The Government provided €8.5 million for access measures in 2017 and I am pleased that this will be provided again in 2018 along with an additional €4 million. This also complements the €450 million annual provision for access measures including the student grant scheme.
Regarding capital spending, on my visits to universities and institutes of technology there has been one recurring theme, the need to address a decade of under investment. I have been in laboratories that are unchanged since the 1970s. I have seen cladding coming off walls. The Government has decided to increase the capital programme for higher education 2018 to 2021 from €110 million to €367 million, which is an extra €257 million. This will start a significant infrastructure upgrade and replacement programme. It will also support a small number of new-build flagship projects with a focus on achieving leverage. Progress on the next phase of development at the DIT Grangegorman campus will continue. Capital will also be provided for research and to meet the Innovation 2020 targets, particularly the frontier research programme. Final decisions and announcements under the €205 million public private partnership programme are imminent. The projects to be supported will have a broad regional spread. Budget 2018 fully recognises the importance of higher education to our society and economy.
I will respond to some of the issues that have been raised in the Chamber by earlier contributors. I note that Deputy Fiona O'Loughlin is still in the Chamber and I believe it is always best to attack those who are still present. It will, however, be a gentle attack in that Deputy O'Loughlin's initial criticism of the budget referred to overcrowded classrooms. I believe that the greatest achievement of last year's budget was the announcement by the Minister for Children and Youth Affairs, Deputy Zappone, of a new system of payment for parents with school-going children and in the area of care for children. The biggest single outstanding issue for this year's budget, in advance of its implementation, is the fact that next year we will have the lowest pupil-teacher ratio in the history of the State.
On the issue of overcrowded classrooms, it is ironic that the post-Celtic tiger Fianna Fáil did not manage to reduce the pupil-teacher ratio to 26:1. It is the standout issue and an unusual one upon which to start the attack.
The affordable housing component of the budget had a whole section dedicated to the introduction of a new agency, Home Building Finance Ireland, HBFI, which will use the expertise of NAMA to ensure lending to smaller developers and those who are not already involved with NAMA. This will be established next year. We are all familiar with the builders in our communities who develop the ten or 12 house estate in villages around the country. They cannot get access to finance now and it is a significant problem so the announcement in the budget of this new financing agency is particularly welcome.
With regard to the vacant site levy, some local authorities have compiled very good lists of vacant sites while others have not.
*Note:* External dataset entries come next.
(* ===== verification/SystemAttempt.v ===== *)
(** * An attempt of the system scheduler

    What the placements and the difference leave in the plan, and that an attempt
    returns. *)

From stdpp Require Import base gmap strings list.
From Stdlib Require Import ZArith Lia.
From S2P Require Import Prelude GoText GoHeap Bitmap Structs Resources Jobs Allocs Network NetworkAssign NetworkAssignProps Fit Plans Reconcile SchedContext Feasible Stack StackSpec StackPack StackSelect SchedUtil SchedUtilSpec SystemSched SystemSpec.
Open Scope string_scope.
Open Scope list_scope.
Open Scope Z_scope.

Section attempt.
Context `{TextLibs} `{StackLibs} `{Planner W}.
Context (rangeTasks_perm : ∀ m, rangeTasks m ≡ₚ vals m).
Context (intn_range : ∀ k n, 0 < n → 0 ≤ intn k n < n).
Context (known : list Node) (classes : classes_ok known).
Context (known_walkable : ∀ n net, n ∈ known → net ∈ r_Networks (nd_Resources n) → walkable ParseCIDR net).
Context (rangeNodes : gmap string (list Allocation) → list (string * list Allocation)).
Context (rangeGroups : string → gmap string TaskGroup → list (string * TaskGroup)).
Context (rangeNodes_perm : ∀ m, rangeNodes m ≡ₚ map_to_list m).
Context (rangeGroups_perm : ∀ id m, rangeGroups id m ≡ₚ map_to_list m).
Context (uuid : nat → string) (elapsed : nat → Z).

Implicit Types (s : SystemScheduler W).

(** The parts of a scheduler that the placements do not touch. *)
Definition frame s :=
  (ss_state s, ss_planner s, ss_eval s, ss_job s, ss_planResult s, ss_nodes s, ss_nodesByDC s, ss_limitReached s, ss_nextEval s).

Section job.
Context (job : Job) (names : NoDup (tg_Name <$> jb_TaskGroups job)).

Record advances s s' : Prop := {
  ad_frame : frame s' = frame s;
  ad_grows : grows job known (ss_stack s) (ss_stack s');
  ad_failed : ∀ g, is_Some (ss_failedTGAllocs s !! g) → is_Some (ss_failedTGAllocs s' !! g)
}.

Lemma advances_refl s : systemReady job known (ss_stack s) → advances s s.
Proof. intros Hs. split; [done|by apply grows_refl|done]. Qed.
Lemma advances_trans a b c : advances a b → advances b c → advances a c.
Proof. intros [F1 G1 X1] [F2 G2 X2]. split; [congruence|by eapply grows_trans|auto]. Qed.

(** A selection of the attempt saw what the plan had placed so far. *)
Definition seen s (p : Plan) (ref : GenericStack) : Prop :=
  ec_state (gs_ctx ref) = ec_state (gs_ctx (ss_stack s)) ∧ placesMore (ec_plan (gs_ctx ref)) p.

(** The group runs on the node under the name: the plan places it there, and the node
    is eligible and has room beside what was proposed for it. *)
Definition placedOn s (node : Node) (name : string) (tg : TaskGroup) : Prop :=
  ∃ a ref opt, a ∈ allocsOf (plan_of s) (nd_ID node) ∧ al_Name a = name ∧ al_TaskGroup a = tg_Name tg ∧ al_JobID a = jb_ID job ∧
    al_EvalID a = ev_ID (ss_eval s) ∧ al_DesiredStatus a = AllocDesiredStatusRun ∧
    al_TaskResources a = Some (rn_TaskResources opt) ∧ seen s (plan_of s) ref ∧ rn_Node opt = node ∧
    systemEligible job tg ref node ∧ packed tg ref opt.

(** The failure is reported, and the node was passed over. *)
Definition failedOn s (node : Node) (tg : TaskGroup) : Prop :=
  is_Some (ss_failedTGAllocs s !! tg_Name tg) ∧ ∃ ref, seen s (plan_of s) ref ∧ systemPassed job tg ref node.
(** The results of the reconciler go to the plan, and what is to be placed is placed. *)
Definition applyResults (results : reconcileResults) (s : GenericScheduler W) : option (option string * GenericScheduler W) :=
  let s := if ev_AnnotatePlan (gn_eval s)
           then changePlan (fun p => p <| pl_Annotations := Some (rr_desiredTGUpdates results) |>) s else s in
  let s := changePlan (fun p => p <| pl_Deployment := rr_deployment results |>
                                  <| pl_DeploymentUpdates := rr_deploymentUpdates results |>) s in
  let s := s <| gn_followupEvalWait := rr_followupEvalWait results |> in
  let s := match rr_deployment results with Some d => s <| gn_deployment := Some d |> | None => s end in
  let s := changePlan (stopResults (rr_stop results)) s in
  p ← updateResults (GetID (gn_deployment s)) (rr_inplaceUpdate results) (planOf s);
  let s := changePlan (fun _ => p) s in
  if (length (rr_place results) =? 0)%nat then
    let groups := match gn_job s with Some job => if Stopped (gn_job s) then [] else jb_TaskGroups job | None => [] end in
    Some (None, s <| gn_queuedAllocs ::= option_map (fun q => foldl (fun q tg => <[tg_Name tg := 0]> q) q groups) |>)
  else
    computePlacements (rr_place results)
      (s <| gn_queuedAllocs ::= option_map (fun q => foldl bumpQueued q (rr_place results)) |>).

Definition computeJobAllocs (s : GenericScheduler W) : option (option string * GenericScheduler W) :=
  let jobID := ev_JobID (gn_eval s) in
  match sc_AllocsByJob (gn_state s) jobID true with
  | inl err => Some (Some ("failed to get allocs for job '" +:+ jobID +:+ "': " +:+ err), s)
  | inr allocs =>
      r ← taintedNodes (gn_state s) ∅ allocs;
      match r with
      | inl err => Some (Some ("failed to get tainted nodes for job '" +:+ jobID +:+ "': " +:+ err), s)
      | inr tainted =>
          let s := changePlan (fun p => updateNonTerminalAllocsToLost p tainted allocs) s in
          let '(allocs, _) := filterCompleteAllocs rangeNames (gn_batch s) allocs in
          let reconciler := NewAllocReconciler (Some (gn_clock s, gn_stack s)) (gn_batch s) jobID (gn_job s)
                              (gn_deployment s) allocs tainted in
          r ← Compute_ rangeSet (updateFn (ev_ID (gn_eval s))) (uuid (gn_uuids s)) rangeMatrix reconciler;
          let '(results, u) := r in
          u ← u;
          applyResults results (s <| gn_clock := u.1 |> <| gn_stack := u.2 |> <| gn_uuids ::= S |>)
      end
  end.

(** ** An attempt *)

Definition createBlockedEval (planFailure : bool) (s : GenericScheduler W) : option string * GenericScheduler W :=
  let e := ec_eligibility (gs_ctx (gn_stack s)) in
  let escaped := HasEscaped e in
  let classEligibility := if escaped then ∅ else GetClasses e in
  let blocked := CreateBlockedEval (uuid (gn_uuids s)) (gn_eval s) classEligibility escaped in
  let blocked := if planFailure
    then blocked <| ev_TriggeredBy := EvalTriggerMaxPlans |> <| ev_StatusDescription := blockedEvalMaxPlanDesc |>
    else blocked <| ev_StatusDescription := blockedEvalFailedPlacements |> in
  let '(err, w) := CreateEval (gn_planner s) blocked in
  (err, s <| gn_blocked := Some blocked |> <| gn_uuids ::= S |> <| gn_planner := w |>).

(** The job and its latest deployment are looked up; the plan and the stack are new. *)
Definition beginAttempt (s : GenericScheduler W) : option string * GenericScheduler W :=
  let jobID := ev_JobID (gn_eval s) in
  match sc_JobByID (gn_state s) jobID with
  | inl err => (Some ("failed to get job " +:+ quoted jobID +:+ ": " +:+ err), s <| gn_job := None |>)
  | inr job =>
      let s := s <| gn_job := job |> <| gn_queuedAllocs := Some ∅ |> in
      let deployment := if gn_batch s then inr (gn_deployment s) else sc_LatestDeploymentByJobID (gn_state s) jobID in
      match deployment with
      | inl err => (Some ("failed to get job deployment " +:+ quoted jobID +:+ ": " +:+ err), s <| gn_deployment := None |>)
      | inr deployment =>
          let ctx := NewEvalContext (gn_state s) (MakePlan (gn_eval s) job) in
          let stack := NewGenericStack (gn_batch s) ctx (gs_rand (gn_stack s)) (gs_pool (gn_stack s)) in
          let stack := match job with
                       | Some j => if Stopped job then stack else SetJob j stack
                       | None => stack
                       end in
          (None, s <| gn_deployment := deployment |> <| gn_failedTGAllocs := ∅ |> <| gn_stack := stack |>)
      end
  end.

(** What could not be placed is left to a blocked evaluation, unless this is one or one has
    been created. *)
Definition blockFailed (s : GenericScheduler W) : option string * GenericScheduler W :=
  if bool_decide (ev_Status (gn_eval s) ≠ EvalStatusBlocked) && negb (size (gn_failedTGAllocs s) =? 0)%nat &&
     bool_decide (gn_blocked s = None)
  then createBlockedEval false s
  else (None, s).

Definition followUp (s : GenericScheduler W) : option string * GenericScheduler W :=
  if negb (gn_followupEvalWait s =? 0) && bool_decide (gn_nextEval s = None) then
    let next := NextRollingEval (uuid (gn_uuids s)) (gn_eval s) (gn_followupEvalWait s) in
    let '(err, w) := CreateEval (gn_planner s) next in
    (err, s <| gn_nextEval := Some next |> <| gn_uuids ::= S |> <| gn_planner := w |>)
  else (None, s).

(** The plan is submitted; a partial commit comes with a new state. *)
Definition submit (s : GenericScheduler W) : option ((string + bool) * GenericScheduler W) :=
  let '(result, newState, err, w) := SubmitPlan (gn_planner s) (planOf s) in
  let s := s <| gn_planner := w |> <| gn_planResult := result |> in
  match err with
  | Some err => Some (inl err, s)
  | None =>
      let s := s <| gn_queuedAllocs ::= option_map (adjustQueuedAllocations rangePlan result) |> in
      match newState with
      | Some state => Some (inr false, s <| gn_state := state |>)
      | None =>
          fullCommit ← committed result (planOf s);
          if (fullCommit : bool) then Some (inr true, s)
          else Some (inl "missing state refresh after partial commit", s)
      end
  end.

Definition process (s : GenericScheduler W) : option ((string + bool) * GenericScheduler W) :=
  match beginAttempt s with
  | (Some err, s) => Some (inl err, s)
  | (None, s) =>
      r ← computeJobAllocs s;
      let '(err, s) := r in
      match err with
      | Some err => Some (inl err, s)
      | None =>
          match blockFailed s with
          | (Some err, s) => Some (inl err, s)
          | (None, s) =>
              if PlanIsNoOp (planOf s) && negb (ev_AnnotatePlan (gn_eval s)) then Some (inr true, s)
              else
                match followUp s with
                | (Some err, s) => Some (inl err, s)
                | (None, s) => submit s
                end
          end
      end
  end.

(** ** An evaluation *)

Definition handles (trigger : string) : bool :=
  bool_decide (trigger ∈ [EvalTriggerJobRegister; EvalTriggerNodeUpdate; EvalTriggerJobDeregister;
                          EvalTriggerRollingUpdate; EvalTriggerPeriodicJob; EvalTriggerMaxPlans;
                          EvalTriggerDeploymentWatcher]).
(** What the selection of a placement answers. *)
Lemma select_missing s missing preferred time :
  loops s → askable missing → (∀ n, preferred = Some n → n ∈ known ∧ mayTake missing n) →
  ∃ r size stack, match preferred with
      | Some node => SelectPreferringNodes (ap_taskGroup missing) [node] time (gn_stack s)
      | None => Select (ap_taskGroup missing) time (gn_stack s)
      end = Some (r, size, stack) ∧ ready job known stack ∧ given stack = given (gn_stack s) ∧
    match r with
    | Some opt => ∃ ref, ec_state (gs_ctx ref) = st ∧ ec_plan (gs_ctx ref) = planOf s ∧ mayTake missing (rn_Node opt) ∧
        eligibleNode job (ap_taskGroup missing) ref (rn_Node opt) ∧ packed (ap_taskGroup missing) ref opt
    | None => noNode (planOf s) (ap_taskGroup missing)
    end.
Proof.
  intros [L1 L2 L3 L4] (Hg & _ & _) Hpref.
  assert (∀ r, picks job (ap_taskGroup missing) (si_nodes (gs_source (gn_stack s))) (gn_stack s) r →
    match r with
    | Some opt => ∃ ref, ec_state (gs_ctx ref) = st ∧ ec_plan (gs_ctx ref) = planOf s ∧ mayTake missing (rn_Node opt) ∧
        eligibleNode job (ap_taskGroup missing) ref (rn_Node opt) ∧ packed (ap_taskGroup missing) ref opt
    | None => noNode (planOf s) (ap_taskGroup missing)
    end) as Hall.
  { intros r (ref & E1 & E2 & Hr). destruct r as [opt|]; exists ref; (split; [congruence|]; split; [done|]).
    - rewrite L4 in Hr. destruct Hr as (Hn & He & Hp). split; [by left|]. by split.
    - intros n Hn. apply Hr. by rewrite L4. }
  destruct preferred as [node|].
  - destruct (Hpref node eq_refl) as [Hn Hmay].
    destruct (SelectPreferring_picks rangeTasks_perm intn_range job known classes names known_walkable
      (ap_taskGroup missing) node time (gn_stack s) L2 Hg Hn) as (r & size & stack & E & Hr & Hgv & Hp).
    exists r, size, stack. split_and!; try done. destruct Hp as [(opt & -> & ref & E1 & E2 & Hin & He & Hpk)|Hp]; [|by apply Hall].
    exists ref. apply list_elem_of_singleton in Hin. rewrite Hin in *. split_and!; try done. congruence.
  - destruct (Select_picks rangeTasks_perm intn_range job known classes names known_walkable
      (ap_taskGroup missing) time (gn_stack s) L2 Hg) as (r & size & stack & E & Hr & Hgv & Hp).
    exists r, size, stack. split_and!; try done. by apply Hall.
Qed.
This falls directly under my remit and I will deal with this over the next months to ensure that appropriate lists exist across local authorities. There are local authorities that have been very proactive on the housing front. Louth local authority stands out as having used the compulsory purchase mechanism to ensure that dereliction in its main towns is at least starting to come under control. It is also providing social housing for people who are on the social housing waiting lists in County Louth.
Deputy Mary Butler spoke about post offices and shed a lot of crocodile tears for them. The Deputy spoke of a report that mentions the closure of 160 to 360 post offices. She did not mention that the last time Fianna Fáil was in government more than 230 post offices were closed across the State and no tears were shed for them.
I know that Deputy Troy was a postmaster, so he has some understanding. Two of the post offices that closed were in villages in my own area of Tullogher and the village of Ballyhale in south Kilkenny. Both of these were Phelan post offices as it happens and involved members of my own extended family. They got very little succour from the government at the time over the closures. That decision, more than anything else, signalled a step change in how the government at the time dealt with rural post offices.
Deputy Stephen Donnelly spoke of Brexit as the biggest economic threat to face the country since the foundation of the State. It is an arguable point. I would say that the biggest economic threat to face the country since the foundation of the State occurred around the time that the Deputy started to campaign to be an Independent Deputy against Fianna Fáil, the party that ran the economy of the country off a cliff, before he decided to join Fianna Fáil where he now complains about the biggest economic threat to face the country since the foundation of the State.
As I entered the Chamber, Deputy Cullinane was speaking and his contribution was the strangest. He said discussions in the Dáil sometimes resembled "Live at the Apollo" and went on to attack both Fine Gael and Fianna Fáil for signing up to reports which they have never implemented. I do not know when the first provisional Sinn Féin TD was elected to Dáil Éireann but the one thing we can say about all of them is that they have never implemented anything in Leinster House. In some respects, I do not consider there is much difference between Fianna Fáil and Sinn Féin, although in other respects, I acknowledge there is a great deal of difference. However, Fianna Fáil has at least engaged in a process of trying to ensure the State had a Government. There are some issues in the budget which reflect that.
The most damning indictment of Fianna Fáil is that in 2011, when I was elected to the Dáil, Exchequer income tax receipts were €11 billion. Next year, they will be €21.5 billion. That is how any social service provided by the Minister of State at the Department of Health, Deputy Finian McGrath, or anyone else, can be funded. There is no greater acknowledgement of the efforts of the people of the country or the Government which has served, in different guises, for the last six and a half years than the fact that income tax receipts will have doubled by 2018.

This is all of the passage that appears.